Recording in the Portfolio
Supervisor guidance:
- Describe for each Capability
- how the registrar performed using the Capability descriptors and specific aspects of the cases discussed
- recommendations for further development based on the capability descriptors
- Describe the agreed actions discussed.
Characteristics of a good GP referral letter
Introduction
Historically letters were a matter of taste, but there are gradually emerging expectations relating to what is an appropriate letter and an evolving research base.

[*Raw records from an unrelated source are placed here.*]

(** With a message in the queue it is read, as it was sent. *)
Lemma ready_read s m pend :
  ready settings rb size s (m :: pend) →
  iq_mem s !! 11%nat = Some (qh_writeIdx (iq_header s)) →
  ∃ hd s' new, hgsl_read_msg_from_ipcq (qh_dwSize (iq_header s)) (is_PKMD2HGSL_rb_offset settings)
      (is_PKMD2HGSL_queue_offset settings) s = Some (0, s') ∧
    ready settings rb size s' (pend ++ new) ∧ iq_sent s' = iq_sent s ++ new ∧
    iq_handled s' = iq_handled s ∧ iq_msgbuf s' !! 0%nat = Some hd ∧
    MSG_SZ_GET hd = Z.of_nat (length m) ∧ take (length m) (iq_msgbuf s') = m.
Proof.
  intros [Hok Hn Hr10 Hh] Hw11. pose proof Hok as [[-> -> Hrb Hroom Hsm] Hwd _ Hd _ _].
  pose proof Hh as (st & r & w & _ & _ & Hr & Hw & Hrs & Hws & Hf).
  assert (qh_readIdx (iq_header s) = Z.of_nat r) as Er by (rewrite Hr10 in Hr; by injection Hr).
  assert (qh_writeIdx (iq_header s) = Z.of_nat w) as Ew by (rewrite Hw11 in Hw; by injection Hw).
  set (I := λ mem sent, length mem = length (iq_mem s) ∧ mem !! 10%nat = Some (Z.of_nat r) ∧
    ∃ new, holds rb size mem ((m :: pend) ++ new) ∧ sent = iq_sent s ++ new).
  set (φ := λ i v, ∀ j, (j < length m)%nat → i = slot rb size (Z.of_nat r) j → m !! j = Some v).
  destruct (read_msg_run I φ (length (iq_mem s))) with (rb := rb) (size := size)
    (settings := settings) (s := s) as (ret & s' & E & Hok' & Hcase); try done.
  { by intros ? ? []. }
  { intros t mem sent (Hl & H10 & new & Hp & ->). unfold I. rewrite peer_length.
    destruct (sender_appends (rb := rb) (size := size) t mem _ Hp) as [Hp' H10']. rewrite H10'.
    split_and!; try done. exists (new ++ (peer_step t mem).2).
    by rewrite !(assoc_L app). }
  { intros mem sent i v (Hl & H10 & new & Hp & _) Hv j Hj ->. cbn [app] in Hp.
    by eapply (holds_read rb size (length (iq_mem s))). }
  { split_and!; [done|by rewrite Hr10, Er|]. exists []. by rewrite !app_nil_r. }
  apply framed_cons_inv in Hf as ([Hne Hsz] & Hfs & _ & _). rewrite ring_contents_length in Hfs.
  destruct (frame_size_spec m) as (k & Ek & Hk & Ea).
  assert (0 < length m)%nat as Hm0 by (destruct m; [done|cbn; lia]).
  assert (∀ hd, φ (slot rb size (Z.of_nat r) 0) hd → MSG_SZ_GET hd = Z.of_nat (length m)) as Hhd.
  { intros hd Hhd. rewrite Hsz. f_equal. rewrite head_lookup. by rewrite (Hhd 0%nat). }
  assert (occupied (iq_header s) = Z.of_nat (ring_used size w r)) as Eo.
  { unfold occupied, hgsl_get_queue_occupancy. rewrite Hd, Er, Ew.
    rewrite u32_small by (unfold is_u32; lia). unfold ring_used.
    rewrite Nat2Z.inj_mod. f_equal. lia. }
  destruct Hcase as [(_ & [Hc|[Hc|[Hc|(hd & Hc & Hc2)]]] & _)|(-> & hd & T)]; [lia|lia|lia| |].
  { rewrite Er in Hc. rewrite (Hhd hd Hc) in Hc2. lia. }
  destruct T as [Tn Th Ts Thd (mem & (Hl & H10 & new & Hp & Hnew) & Tmem) [Tb1 Tb2] Tb3].
  rewrite Er in *. rewrite (Hhd hd Tb2) in *. exists hd, s', new. split_and!; try done.
  - rewrite Ea in Thd. pose proof (holds_consume rb size (length (iq_mem s)) Hrb Hroom mem r m (pend ++ new) Hl Hp H10) as Hp'.
    assert (qh_readIdx (iq_header s') =
      (Z.of_nat r + Z.of_nat (frame_size m)) mod Z.of_nat size) as Er' by by rewrite Thd.
    rewrite <- Er', <- Tmem in Hp'. split; [done|congruence| |done].
    by rewrite Tmem, list_lookup_insert_eq by lia.
  - by apply Hhd.
  - apply list_eq. intros j. destruct (decide (j < length m)%nat) as [Hj|Hj].
    + rewrite lookup_take_lt by done. destruct j as [|j].
      * rewrite Tb1. symmetry. by apply Tb2.
      * destruct (Tb3 (S j)) as (v & -> & Hv); [lia|]. symmetry. by apply Hv.
    + rewrite lookup_take_ge, lookup_ge_None_2 by lia. done.
Qed.

Lemma ready_peek i s pend :
  ready settings rb size s pend → 0 ≤ i < 12 →
  ∃ v s' new, peek i s = Some (v, s') ∧ ready settings rb size s' (pend ++ new) ∧ looked s s' ∧
    iq_sent s' = iq_sent s ++ new ∧ iq_mem s' !! Z.to_nat i = Some v.
Proof.
  intros [Hok Hn H10 Hh] Hi. pose proof Hok as [[? ? ? ? ?] ? ? ? ? ?].
  destruct (peek_run i s) as (v & s' & E & L & Em & Es & Ev); [lia|].
  destruct (sender_appends (rb := rb) (size := size) (iq_clock s) (iq_mem s) _ Hh) as [Hh' H10'].
  exists v, s'. eexists. split_and!; try done. split.
  - by eapply looked_ok.
  - by rewrite (lk_memnode _ _ L).
  - by rewrite Em, H10', (lk_header _ _ L).
  - by rewrite Em.
Qed.

Lemma ipcq_loop_delivers n : ∀ s pend,
  ready settings rb size s pend → iq_mem s !! 11%nat = Some (qh_writeIdx (iq_header s)) →
  ∃ fin s' ms new pend', ipcq_loop n settings 0 s = Some (fin, s') ∧
    ready settings rb size s' pend' ∧ iq_handled s' = iq_handled s ++ (handled <$> ms) ∧
    iq_sent s' = iq_sent s ++ new ∧ pend ++ new = ms ++ pend' ∧
    if fin : bool then pend' = [] else length ms = n.
Proof.
  induction n as [|n IH]; intros s pend Hr Hw; cbn [ipcq_loop];
    rewrite (bind_run _ _ s (iq_header s) s) by done;
    (destruct (Z.eqb_spec (qh_readIdx (iq_header s)) (qh_writeIdx (iq_header s))) as [Ee|Ee];
      [exists true, s, [], [], pend; rewrite !app_nil_r; split_and!; try done;
       eapply holds_pend_empty; [apply Hr|apply Hr|by rewrite Ee]|]).
  { exists false, s, [], [], pend. by rewrite !app_nil_r. }
  destruct pend as [|m pend].
  { exfalso. apply Ee. destruct Hr as [_ _ Hr10 (st & r & w & _ & _ & H10 & H11 & Hrs & Hws & Hf)].
    rewrite Hr10 in H10. rewrite Hw in H11. injection H10 as ->. injection H11 as ->.
    apply framed_nil_inv in Hf. f_equal. apply (ring_used_zero size w r); [done..|].
    by rewrite <- (ring_contents_length (iq_mem s) rb), Hf. }
  destruct (ready_read s m pend Hr Hw) as (hd & s1 & new1 & E1 & Hr1 & Hs1 & Hh1 & Hhd & Hsz & Htake).
  rewrite (bind_run _ _ _ _ _ E1). change (negb (0 =? 0)) with false. cbv iota.
  destruct (handled_run settings rb size s1 hd) as
    (m' & s2 & E2 & Hok2 & Em2 & Es2 & Eh2 & En2 & _ & Hh2 & Hm & -> & _);
    [apply Hr1|done| |].
  { rewrite Hsz. pose proof Hr as [_ _ _ (? & ? & ? & _ & _ & _ & _ & _ & _ & Hf)].
    apply framed_cons_inv in Hf as ([Hne _] & _). destruct m; [done|cbn; lia]. }
  rewrite (bind_run _ _ _ _ _ E2). rewrite Hsz, Nat2Z.id, Htake in Hh2.
  destruct (rd_ok _ _ _ _ _ Hr1) as [[? ? ? ? ?] ? ? ? ? ?].
  assert (ready settings rb size s2 (pend ++ new1)) as Hr2.
  { destruct Hr1. split; [done|by rewrite En2|by rewrite Em2, Eh2|by rewrite Em2]. }
  destruct (ready_peek (0 + OFFSETOF_writeIdx) s2 _ Hr2) as (w & s3 & new2 & E3 & Hr3 & L3 & Es3 & Ew3);
    [unfold OFFSETOF_writeIdx; lia|].
  rewrite (bind_run _ _ _ _ _ E3).
  set (s4 := s3 <| iq_header ::= λ h, h <| qh_writeIdx := w |> |>).
  rewrite (bind_run _ _ s3 tt s4) by done.
  destruct (IH s4 ((pend ++ new1) ++ new2)) as (fin & s5 & ms & new & pend' & E5 & Hr5 & Hh5 & Hs5 & Hms & Hfin).
  { destruct Hr3 as [Hok3 ? ? ?]. split; try done. apply update_write_ok; [done|].
    eapply Forall_lookup_1, Ew3. apply Hok3. }
  { exact Ew3. }
  exists fin, s5, (m :: ms), (new1 ++ new2 ++ new), pend'. split_and!; try done.
  - rewrite Hh5. change (iq_handled s4) with (iq_handled s3).
    rewrite (lk_handled _ _ L3), Hh2, Hh1. by rewrite <- (assoc_L app).
  - rewrite Hs5. change (iq_sent s4) with (iq_sent s3). rewrite Es3, Es2, Hs1.
    by rewrite !(assoc_L app).
  - cbn. f_equal. rewrite <- Hms. by rewrite !(assoc_L app).
  - destruct fin; [done|]. cbn. by rewrite Hfin.
Qed.
End deliver.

Letters may be written for different reasons (to establish or rule out a diagnosis; to request a treatment, operation or test that the GP cannot do; for advice or for a second opinion (requested by GP or patient); to reassure the patient.)

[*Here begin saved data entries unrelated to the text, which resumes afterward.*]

(* ===== verification/Mmu.v ===== *)
(** The state that the memory ioctls work on, and the mapping of memory for the GPU
    (hgsl_mmu.c, hgsl_iommu.c): by the backend or, with full virtualisation, by this
    driver with the one page table of the IOMMU driver or with one for each process. *)

From S2P Require Import Prelude.
From S2P Require Import Rbtree.
From S2P Require Import MemTree.
From S2P Require Import State.
From S2P Require Import Timestamp.
From S2P Require Import Context.
From S2P Require Import Gpuaddr.
From S2P Require Import Bytes.
From S2P Require Import Parcel.
From S2P Require Import Hyp.
From S2P Require Import HypPool.
From S2P Require Import HypCalls.
From S2P Require Import SharedMem.

(** * State *)

Definition HGSL_FEATURE_MASK_FV : Z := BIT 0.

(** enum hgsl_mmutype *)
Inductive hgsl_mmutype := HGSL_MMU_TYPE_IOMMU | HGSL_MMU_TYPE_NONE.

Definition is_iommu (t : hgsl_mmutype) : bool :=
  match t with HGSL_MMU_TYPE_IOMMU => true | HGSL_MMU_TYPE_NONE => false end.

(** What does not change while the ioctls run: fv_on, enabled_feature_mask of each
    device, mmu.type, use_single_pt and cache_flags of struct qcom_hgsl, and
    active_devicehandle, dev_open_count and is_device_activated of struct hgsl_priv. *)
Record hgsl_cfg := {
  cf_fv_on : bool;
  cf_feature_mask : Z → Z;
  cf_mmutype : hgsl_mmutype;
  cf_use_single_pt : bool;
  cf_iocoherency : bool;
  cf_writecombine : bool;
  cf_active_devicehandle : Z;
  cf_dev_open_count : Z;
  cf_is_device_activated : bool }.

(** The process: its memory, its channels to the hypervisor, the trees mem_allocated
    and mem_mapped with the addresses of nodes, its page table and stats.entries of it;
    descriptors reserved and not yet installed, the files installed, what has been copied
    to the user, and the count of questions. *)
Record mem_dev := {
  md_shm : shm;
  md_hyp : hgsl_hyp_priv_t;
  md_allocated : tree ptr;
  md_mapped : tree ptr;
  md_pagetable : option hgsl_pagetable;
  md_entries : Z;
  md_reserved : gset Z;
  md_files : gmap Z ptr;
  md_to_user : list (list Z);
  md_clock : nat }.

#[export] Instance mem_dev_eta : Eta mem_dev := λ r,
  {| md_shm := md_shm r; md_hyp := md_hyp r; md_allocated := md_allocated r;
     md_mapped := md_mapped r; md_pagetable := md_pagetable r; md_entries := md_entries r;
     md_reserved := md_reserved r; md_files := md_files r; md_to_user := md_to_user r;
     md_clock := md_clock r |}.

(** What the kernel answers, by the number of the question. *)
Class MemEnv := {
  env_kmem_alloc : nat → bool;          (* kmem_cache_alloc of an address entry *)
  env_dma_map_sgtable : nat → Z;
  env_sg_dma_address : nat → option Z;  (* of the first segment, if the table has one *)
  env_unused_fd : nat → Z;              (* get_unused_fd_flags *)
  env_copy : nat → bool;                (* whether a copy from or to the user succeeds *)
  env_dma_buf_fd : nat → Z }.

Section mmu.
Context `{Rbtree} `{SharedMem} `{MemEnv}.

Abbreviation DM := (M mem_dev).

Definition dev_ask {A} (q : nat → A) : DM A :=
  a ← gets (λ s, q (md_clock s)); modify (λ s, s <| md_clock ::= S |>) ;; mret a.

(** A step of the memory, or of the channels. *)
Definition on_shm {A} (m : M shm A) : DM A := λ s,
  '(a, sh) ← m (md_shm s); Some (a, s <| md_shm := sh |>).

Definition on_hyp {A} (m : M hgsl_hyp_priv_t A) : DM A := λ s,
  '(a, hy) ← m (md_hyp s); Some (a, s <| md_hyp := hy |>).

(** ** The configuration *)

Definition get_fv_status (cfg : hgsl_cfg) (dev_id : Z) : bool :=
  if negb (cf_fv_on cfg) then false
  else if HGSL_DEVICE_NUM <=? dev_id then false
  else negb (Z.land (cf_feature_mask cfg dev_id) HGSL_FEATURE_MASK_FV =? 0).

Definition is_request_rejected (cfg : hgsl_cfg) : bool :=
  (1 <? cf_dev_open_count cfg) && negb (cf_is_device_activated cfg).

Definition hgsl_mmu_get_mmutype (cfg : hgsl_cfg) : hgsl_mmutype := cf_mmutype cfg.

(** An unsigned number as an int. *)
Definition to_int (x : Z) : Z := if x <? 2147483648 then x else x - 4294967296.

(** ** GPU addresses *)

(** hgsl_mmu_get_gpuaddr and hgsl_mmu_put_gpuaddr on the page table of the process,
    when [pt] says that the caller has it, and on a node of the store. *)
Definition mmu_get_gpuaddr (cfg : hgsl_cfg) (pt : bool) (p : ptr) : DM Z :=
  n ← on_shm (node p);
  pagetable ← gets md_pagetable;
  alloc1 ← dev_ask env_kmem_alloc;
  alloc2 ← dev_ask env_kmem_alloc;
  '(ret, pagetable', n') ← of_option (hgsl_mmu_get_gpuaddr alloc1 alloc2
     (if pt then pagetable else None) (Some n) (cf_use_single_pt cfg));
  modify (λ s, s <| md_pagetable := if pt then pagetable' else pagetable |>) ;;
  on_shm (set_node p (λ n, default n n')) ;;
  mret ret.

Definition mmu_put_gpuaddr (cfg : hgsl_cfg) (pt : bool) (p : option ptr) : DM unit :=
  pagetable ← gets md_pagetable;
  n ← match p with Some p => n ← on_shm (node p); mret (Some n) | None => mret None end;
  let '(_, pagetable') :=
    hgsl_mmu_put_gpuaddr (if pt then pagetable else None) n (cf_use_single_pt cfg) in
  modify (λ s, s <| md_pagetable := if pt then pagetable' else pagetable |>).

(** ** One page table *)

Definition hgsl_iommu_map_using_single_pt (p : ptr) (internal : bool) : DM Z :=
  sgt ← on_shm (hgsl_get_sgt_iommu p);
  match sgt with
  | PTR g =>
      ret ← (if internal then dev_ask env_dma_map_sgtable else mret 0);
      ret ← (if ret =? 0 then
               gpuaddr ← dev_ask env_sg_dma_address;
               match gpuaddr with
               | Some gpuaddr => on_shm (set_node p (λ n, n <| mn_gpuaddr := gpuaddr |>)) ;; mret 0
               | None => mret (- EINVAL)
               end
             else mret ret);
      when (negb (ret =? 0)) (on_shm (hgsl_put_sgt_iommu p)) ;;
      mret ret
  | _ => mret (- EINVAL)
  end.

(** dma_unmap_sgtable on a node that has no table is a fault. *)
Definition hgsl_iommu_unmap_using_single_pt (p : ptr) (internal : bool) : DM Z :=
  n ← on_shm (node p);
  (if internal && (IS_ERR_OR_NULL (mn_attach_iommu n) || IS_ERR_OR_NULL (mn_sgt_iommu n))
   then fault else mret tt) ;;
  on_shm (hgsl_put_sgt_iommu p) ;;
  on_shm (set_node p (λ n, n <| mn_gpuaddr := 0 |>)) ;;
  mret 0.

(** ** A page table for each process

    Without CONFIG_PER_PROCESS_PT nothing is ever put into the page table:
    _iopgtbl_map_sg maps 0 bytes. *)

Definition _iopgtbl_map_sg (gpuaddr : Z) : Z := 0.
Definition _iopgtbl_unmap (gpuaddr size : Z) : Z := 0.

Definition hgsl_iopgtbl_map (p : ptr) : DM Z :=
  n ← on_shm (node p);
  sgt ← (if IS_ERR_OR_NULL (mn_sgt_iommu n) then on_shm (hgsl_get_sgt_iommu p)
         else mret (mn_sgt_iommu n));
  if IS_ERR_OR_NULL sgt then mret (- EINVAL)
  else
    let mapped := _iopgtbl_map_sg (mn_gpuaddr n) in
    if mapped =? 0 then mret (- ENOMEM) else mret 0.

Definition hgsl_iopgtbl_unmap (p : ptr) (internal : bool) : DM Z :=
  on_shm (hgsl_put_sgt p internal) ;;
  n ← on_shm (node p);
  mret (_iopgtbl_unmap (mn_gpuaddr n) (hgsl_memnode_footprint n)).

(** ** Either *)

(** [pt] says that the caller has the page table, whose operations are those above. *)
Definition has_pagetable (pt : bool) : DM bool :=
  pagetable ← gets md_pagetable; mret match pagetable with Some _ => pt | None => false end.

Definition set_mapped (on : bool) (n : hgsl_mem_node) : hgsl_mem_node :=
  n <| mn_priv ::= λ f, if on then Z.lor f HGSL_MEMNODE_MAPPED
                        else Z.land f (u32 (Z.lnot HGSL_MEMNODE_MAPPED)) |>.

Definition hgsl_mmu_map (cfg : hgsl_cfg) (pt : bool) (memnode : option ptr)
    (internal : bool) (dev_hnd : Z) : DM Z :=
  let dev_id := to_int (hgsl_hnd2id dev_hnd) in
  if HGSL_DEVICE_NUM <=? dev_id then mret (- EINVAL)
  else match memnode with
  | None => mret (- EINVAL)
  | Some p =>
      n ← on_shm (node p);
      if negb (mn_gpuaddr n =? 0) then mret (- EINVAL)
      else
        op ← has_pagetable pt;
        ret ← (if cf_use_single_pt cfg then
                 if dev_id <? 0 then fault else hgsl_iommu_map_using_single_pt p internal
               else if op then
                 ret ← hgsl_iopgtbl_map p;
                 when (ret =? 0) (modify (λ s, s <| md_entries ::= Z.succ |>)) ;;
                 mret ret
               else mret 0);
        if negb (ret =? 0) then mret ret
        else
          n ← on_shm (node p);
          if mn_gpuaddr n =? 0 then
            when (negb (cf_use_single_pt cfg) && op)
              (modify (λ s, s <| md_entries ::= Z.pred |>)) ;;
            mret (- EINVAL)
          else on_shm (set_node p (set_mapped true)) ;; mret 0
  end.

Definition hgsl_mmu_unmap (cfg : hgsl_cfg) (pt : bool) (memnode : option ptr)
    (internal : bool) (dev_hnd : Z) : DM Z :=
  let dev_id := to_int (hgsl_hnd2id dev_hnd) in
  if HGSL_DEVICE_NUM <=? dev_id then mret (- EINVAL)
  else match memnode with
  | None => mret (- EINVAL)
  | Some p =>
      n ← on_shm (node p);
      if mn_gpuaddr n =? 0 then mret (- EINVAL)
      else if negb (has_flag (mn_priv n) HGSL_MEMNODE_MAPPED) then mret (- EINVAL)
      else if cf_use_single_pt cfg then
        ret ← hgsl_iommu_unmap_using_single_pt p internal;
        on_shm (set_node p (set_mapped false)) ;; mret ret
      else
        op ← has_pagetable pt;
        if negb op then mret 0
        else
          ret ← hgsl_iopgtbl_unmap p internal;
          if negb (ret =? 0) then mret ret
          else
            modify (λ s, s <| md_entries ::= Z.pred |>) ;;
            on_shm (set_node p (set_mapped false)) ;; mret 0
  end.
End mmu.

Referral rates vary enormously and for a variety of reasons.
It can be important to consider:
- How appropriate the referral is (This is challenging, as referrals for reassurance for the patient or the primary care team is appropriate, as well as asking for a treatment / operation/ investigation which is not possible to provide in GP).
- If a letter is clear about the reason for the referral and what is requested, it is much easier for the secondary care provider to ensure that the most effective response is given; which may include feedback that the referral is not necessary because options should be provided in primary care.
- Timeliness the assessment here will depend not only on whether the registrar responded within an appropriate timescale but also whether they ensured that the patient’s details were accurate and ensured that they were referred to the appropriate department of the appropriate trust.
There is general agreement that the following would normally be expected in a referral letter, though keeping it short and clear is also very important and some of these could be less important in some letters.
- An assessment of urgency
- Explanation of the reason for referral
- Clarity about the expected outcome of the letter
- Clear description of the relevant history appropriate to the problems
- Relevant psychosocial information including patient concerns or expectations
- Clear and complete summary of relevant past medical history (whilst not including irrelevant information)
- Clear summary of current and relevant past medication including doses
- Where relevant explanations for changes or choices to use or not to use certain drugs.
- Details of known allergies
- Description of relevant clinical signs and findings
- Details of relevant investigation or test results
- Current working diagnosis or diagnoses
- Patient choice has been respected in relation to place of referral and timing of appointments
- Sufficient information to allow the secondary care provider to assess pre-operative risk when this is relevant.
- Clarity about what information has been shared with the patient and or family
- A clear structure that helps the receiving clinician understand the situation
- Letters should not contain irrelevant information.